Les emplacements. La Villa Cimbrone à Ravello, avec un belvédère jamais aussi digne de ce nom surplombant le golfe de Salerne, mais aussi le domaine de Sant’Angelo in Formis, dans la province de Caserta, étaient un excellent choix pour la fête du « day after ». Les photos sur Instagram montrent une seule table pour tous les invités dressée parmi les fleurs et les plantes, les heureux époux échangeant un baiser et un gâteau en forme de cœur que nous trouverions peut-être un peu ringard sans un contexte aussi romantique.

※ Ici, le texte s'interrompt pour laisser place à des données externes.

(* ===== verification/XlatWalk.v ===== *)
(** * What the translation tables of EL3 translate

    The tables that [Xlat.init_xlation_table] builds from a map of regions, read by
    the table walk of the architecture: every address goes where the innermost region
    that contains it sends it, with that region's attributes, and faults when no
    region contains it.  The number of tables needed is bounded by the areas that a
    region begins or ends in, and on this platform the five tables are enough. *)

From S2P Require Import Prelude Machine CtxMgmt Xlat.
From Stdlib Require Import String.
From stdpp Require Import strings sorting.
Import CtxMgmt Xlat.
#[local] Open Scope Z_scope.
#[local] Open Scope c_scope.

Module XlatWalk.

(** ** The specification *)

(** The innermost region that contains an address: the last one of the map. *)
Definition lookup_region (regs : list mmap_region) (va : Z) : option mmap_region :=
  foldl (fun o r => if decide (contains r va) then Some r else o) None regs.

Definition region_access (at_ : Z) : access :=
  let rw := truthy (at_ .& MT_RW) in
  let device := MT_TYPE at_ =? MT_DEVICE in
  Access rw (device || rw || truthy (at_ .& MT_EXECUTE_NEVER)) (truthy (at_ .& MT_NS))
    (if device then ATTR_DEVICE_INDEX else if MT_TYPE at_ =? MT_MEMORY then ATTR_IWBWA_OWBWA_NTR_INDEX else ATTR_NON_CACHEABLE_INDEX)
    (if MT_TYPE at_ =? MT_MEMORY then 3 else 2).

Definition translation (regs : list mmap_region) (va : Z) : option (Z * access) :=
  match lookup_region regs va with
  | Some r => Some (va - offset r, region_access (attr r))
  | None => None
  end.

(** Memory types that the library knows. *)
Definition known_type (r : mmap_region) : Prop := MT_TYPE (attr r) <= MT_MEMORY.

(** A region begins or ends inside the area. *)
Definition crossed (regs : list mmap_region) (b sz : Z) : bool :=
  existsb (fun r => ((b <? base_va r) && (base_va r <? b + sz)) || ((b <? last_va r + 1) && (last_va r + 1 <? b + sz))) regs.

(** Finer tables for [n] areas of a table, from the [i]-th on: one for every area that
    is crossed, and what that table needs. *)
Fixpoint tables_needed (depth : nat) (regs : list mmap_region) (level b : Z) (i n : nat) : nat :=
  match depth with
  | O => 0
  | S depth' =>
      sum_list ((fun j => let a := b + Z.of_nat j * XLAT_BLOCK_SIZE level in
        if crossed regs a (XLAT_BLOCK_SIZE level) then S (tables_needed depth' regs (level + 1) a 0 512) else 0%nat) <$> seq i n)
  end.

(** ** Descriptors *)

Definition is_level (level : Z) : Prop := level = 1 \/ level = 2 \/ level = 3.

Lemma block_size level : is_level level -> XLAT_BLOCK_SIZE level = 2 ^ XLAT_ADDR_SHIFT level /\
  XLAT_BLOCK_MASK level = Z.ones (XLAT_ADDR_SHIFT level) /\ 12 <= XLAT_ADDR_SHIFT level <= 30.
Proof. by intros [-> | [-> | ->]]. Qed.

Section Desc.
Context (pa s : Z) (Hs : 12 <= s <= 30) (Hpa : 0 <= pa < 2 ^ 48) (Hal : (2 ^ s | pa)).

Lemma pa_low n : n < s -> Z.testbit pa n = false.
Proof.
  intros Hn. destruct (Z.lt_ge_cases n 0); [by apply Z.testbit_neg_r|].
  destruct Hal as [k ->]. rewrite Z.mul_pow2_bits_low by lia. done.
Qed.

Lemma pa_high n : 48 <= n -> Z.testbit pa n = false.
Proof. intros Hn. rewrite <- (Z.mod_small pa (2 ^ 48)) by lia. apply Z.mod_pow2_bits_high. lia. Qed.

Lemma pa_field k m : 0 <= k -> 0 <= m -> k + m <= 12 -> Z.shiftr pa k .& Z.ones m = 0.
Proof.
  intros Hk Hm Hkm. apply Z.bits_inj'. intros n Hn. rewrite Z.land_spec, Z.shiftr_spec, Z.bits_0 by lia.
  destruct (Z.lt_ge_cases n m); [rewrite pa_low by lia; done|]. rewrite Z.ones_spec_high by lia. apply andb_false_r.
Qed.

Lemma pa_masked : Z.ldiff (pa .& TABLE_ADDR_MASK) (Z.ones s) = pa.
Proof.
  apply Z.bits_inj'. intros n Hn. rewrite Z.ldiff_spec, Z.land_spec.
  change TABLE_ADDR_MASK with (Z.ldiff (Z.ones 48) (Z.ones 12)). rewrite Z.ldiff_spec.
  destruct (Z.lt_ge_cases n s); [rewrite pa_low by lia; done|].
  rewrite (Z.ones_spec_high s) by lia. rewrite (Z.ones_spec_high 12) by lia.
  destruct (Z.lt_ge_cases n 48); [rewrite (Z.ones_spec_low 48) by lia|rewrite pa_high by lia; done].
  by rewrite !andb_true_r.
Qed.

(** The address part and the rest of a descriptor do not meet. *)
Lemma lor_access bits : access_of (pa .| bits) = access_of bits.
Proof.
  unfold access_of. rewrite !Z.lor_spec, !Z.shiftr_lor, !Z.land_lor_distr_l.
  rewrite (pa_low 7), (pa_low 5), (pa_high 54) by lia. change 3 with (Z.ones 2). change 7 with (Z.ones 3). rewrite !pa_field by lia. done.
Qed.

Lemma lor_bit n bits : n < 12 -> Z.testbit (pa .| bits) n = Z.testbit bits n.
Proof. intros Hn. rewrite Z.lor_spec, pa_low by lia. done. Qed.

Lemma lor_addr bits : bits .& TABLE_ADDR_MASK = 0 -> Z.ldiff ((pa .| bits) .& TABLE_ADDR_MASK) (Z.ones s) = pa.
Proof. intros Hb. rewrite Z.land_lor_distr_l, Hb, Z.lor_0_r. apply pa_masked. Qed.

End Desc.

(** The masks of EL3. *)
Definition el3_masks (x : xlat) : Prop :=
  execute_never_mask x = UPPER_ATTRS XN /\ ap1_mask x = LOWER_ATTRS AP_ONE_VA_RANGE_RES1.

Section Leaf.
Context `{Env} {V : Type} `{!Has xlat V}.
Implicit Types (d : Dev) (l : list event) (h : list lock_id) (v : V).

Lemma land_block_mask level a : is_level level -> a .& XLAT_BLOCK_MASK level = a mod XLAT_BLOCK_SIZE level.
Proof. intros Hl. destruct (block_size level Hl) as (-> & -> & ?). apply Z.land_ones. lia. Qed.

(** Decide the comparisons of a memory type. *)
Ltac mem_types :=
  change (0 =? MT_DEVICE) with true; change (1 =? MT_DEVICE) with false; change (2 =? MT_DEVICE) with false;
  change (1 =? MT_MEMORY) with false; change (2 =? MT_MEMORY) with true; change (1 =? MT_NON_CACHEABLE) with true;
  cbn [orb].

Ce que nous n’avons pas aimé
Les vêtements d’Ilary Blasi. Trois looks : un pour la cérémonie, un pour la soirée d’après-cérémonie et un pour la fête d’après-cérémonie. Si le premier fait de dentelles, transparents, voile et dentelles semblait trop lourd, le second semblait trop simple, essentiel comme un jupon qui aurait aimé rester tel et être judicieusement recouvert par une robe. Le choix de porter une paire de tongs laisse donc perplexe non pas tant par la préférence du confort à l’esthétique, mais par le fait qu’elles n’avaient rien à voir avec le look amidonné de son mari, en smoking sombre, chemise blanche et nœud papillon. Le sac à main doré strictement Chanel est aussi inutile que cher. Cependant, la tenue vestimentaire portée au déjeuner le lendemain du oui est appropriée.
Les invités en blanc. Il semblerait qu’Ilary ne voulait pas être le seul à s’habiller en blanc et a demandé aux invitées de porter également une robe blanche. Le sens, expliqué par l’entourage de la mariée, « est celui de la lumière retrouvée. Un message de liberté, de renaissance et de bonheur après des années particulièrement complexes. ‘Redécouvrir la lumière, repartir libre et heureux’ est le concept qui accompagne le dress code. Pas une simple esthétique donc, mais une déclaration sentimentale transformée en scénographie ». Malgré la bonne intention, le choix semblait cependant trop éloigné de la tradition qui réserve la couleur la plus vive à la mariée précisément pour que ce soit elle et seulement elle, au moins ce jour-là, qui rayonne la lumière susmentionnée. Le choix de la robe la plus blanche pour tout le monde est une des choses que nous n’avons pas aimé, même en pensant aux invités qui pourront difficilement recycler cette robe blanche à d’autres occasions. Sauf pour les nouveaux mariages, bien sûr.
La « fausse » confidentialité. On avait parlé d’un mariage très surveillé, très confidentiel, très secret pour quelques-uns et finalement, au cours des trois derniers jours, chaque coin de Ravello était occupé par une garnison de journalistes et de badauds qui rapportaient des informations, des images et même des déclarations de la mariée qui, entre-temps, distribuait des verres de vin mousseux aux personnes présentes. « Avez-vous déjà vu une mariée en tongs ? » » a-t-elle plaisanté à un moment donné alors qu’elle était filmée par les caméras de Storie Italiane. « Non », nous lui aurions répondu si nous avions été là. Non, et c’est mieux ainsi Ilary, car la « seule », cette fois aussi, c’est toi, une mariée merveilleusement anticonformiste.